Are You A Patriots Fan?
A few months ago, my son broke his finger. Not only did he need to get it splinted, but we were told he’d need to see a hand specialist as well. We were recommended to visit Doctor John Rich, who’s office is near Scranton, Pennsylvania. I felt very fortunate that I was able to take Matthew down, and stay with him during his appointment. We were both a little concerned and nervous about this consult and were hoping for the best outcome. As soon as we met Dr. Rich we felt at ease. Matthew had worn his favorite Patriots pullover that day, and Dr. Rich, being in Northeast Pennsylvania, was an avid Eagles fan.
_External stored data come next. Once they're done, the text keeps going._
(** A claim leaves the other pairs replayable. *)
Lemma replayable_next p stable (lc lc' : SessionStepProjectionV3 * ExecutionBudget * DagStepClaimV1) :
  replayable p stable lc' → cl_stepId lc'.2 ≠ cl_stepId lc.2 →
  cl_attemptId lc'.2 ≠ cl_attemptId lc.2 → cl_childRunId lc'.2 ≠ cl_childRunId lc.2 →
  replayable (mutate_step p (cl_stepId lc.2) (claimed_step lc.2))
    (stable_id "child-run" (cl_childRunId lc.2) :: stable_id "attempt" (cl_attemptId lc.2) :: stable) lc'.
Proof.
  intros [Hid (s & Hs & Hrest) Ha Hc] Hstep Hatt Hchild. split; [done|..].
  - exists s. split; [|done]. cbn. by rewrite mget_mupdate, decide_False, option_fmap_id.
  - rewrite !not_elem_of_cons. split_and!; [apply stable_id_neq| |done]. by intros ?%stable_id_inj.
  - rewrite !not_elem_of_cons. split_and!; [by intros ?%stable_id_inj|apply not_eq_sym, stable_id_neq|done].
Qed.

(** The three drafts of a claim have its effect. *)
Lemma pair_steps runId v (lc : SessionStepProjectionV3 * ExecutionBudget * DagStepClaimV1) :
  gr_planId plan = mp_planId (dv_plan v) → gr_revision plan = mp_revision (dv_plan v) →
  plan_shape (dv_ids v) (dv_plan v) → replayable (dv_plan v) (dv_ids v) lc →
  draft_steps runId v (pair_drafts lc) =
    Ok {| dv_ids := stable_id "child-run" (cl_childRunId lc.2) :: stable_id "attempt" (cl_attemptId lc.2) :: dv_ids v;
          dv_plan := mutate_step (dv_plan v) (cl_stepId lc.2) (claimed_step lc.2); dv_runs := dv_runs v |}.
Proof.
  destruct v as [ids p runs], lc as [[step budget] cl]. cbn [dv_ids dv_plan dv_runs fst snd].
  intros Hid Hrev Hshape [Hstep (s & Hs & Hpending & Hordinal & Hleft) Hattempt Hchild]. cbn [fst snd] in *.
  pose proof (attempt_created_claim _ _ _ _ Hshape Hs Hordinal Hleft Hattempt Hchild) as H1.
  pose proof (step_running_claim _ _ _ _ Hshape Hs Hpending Hordinal Hleft Hattempt Hchild) as H2.
  pose proof (attempt_running_claim _ _ _ _ Hshape Hs Hattempt) as H3.
  unfold pair_drafts, claim_data. cbn [fst snd]. rewrite Hid, Hrev, Hstep. cbn [fmap list_fmap draft_steps draft_step snd dv_ids dv_plan dv_runs view_plan].
  change (on_attempt_created ids (Some p) _) with (on_attempt_created ids (Some p) (created_data p cl)).
  rewrite H1. cbn [mbind res_bind dv_ids dv_plan dv_runs fst snd].
  change (on_step_state_changed _ _) with (on_step_state_changed (Some (mutate_step p (cl_stepId cl) (reserved_step p cl))) (step_running_data p cl)).
  rewrite H2. cbn [fmap res_fmap mbind res_bind view_plan dv_ids dv_plan dv_runs].
  change (on_attempt_state_changed _ _) with (on_attempt_state_changed (Some (mutate_step p (cl_stepId cl) (started_step p cl))) (attempt_running_data p cl)).
  rewrite H3. done.
Qed.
What ensued was comical. Dr. Rich had some great one-liners about the Patriots deflate-gate saga, Matthew made some Eagles jokes as well, we continued talking about football and all was calm. We laughed the hardest when Dr. Rich said as long as we weren’t Cowboys fans would be absolutely fine.
He then began to ask Matthew about the sixth grade. What was his favorite subject? What was he learning in algebra? Etc. After a brief pause he said, Matthew, it’s mid-march you need to know more about sixth grade than that. Matthew laughed again and began to elaborate a little more about the sixth grade.
Dr. Rich had made a connection with us, built our trust, and made us feel at ease in those five or six minutes. Matthew felt comfortable, and then we got into a discussion about the technical parts of the finger and exactly what the procedure needed would be. He spoke about the options, described exactly what was going to happen, exactly how Matthew would feel, etc. It went great as did the actual procedure the following week.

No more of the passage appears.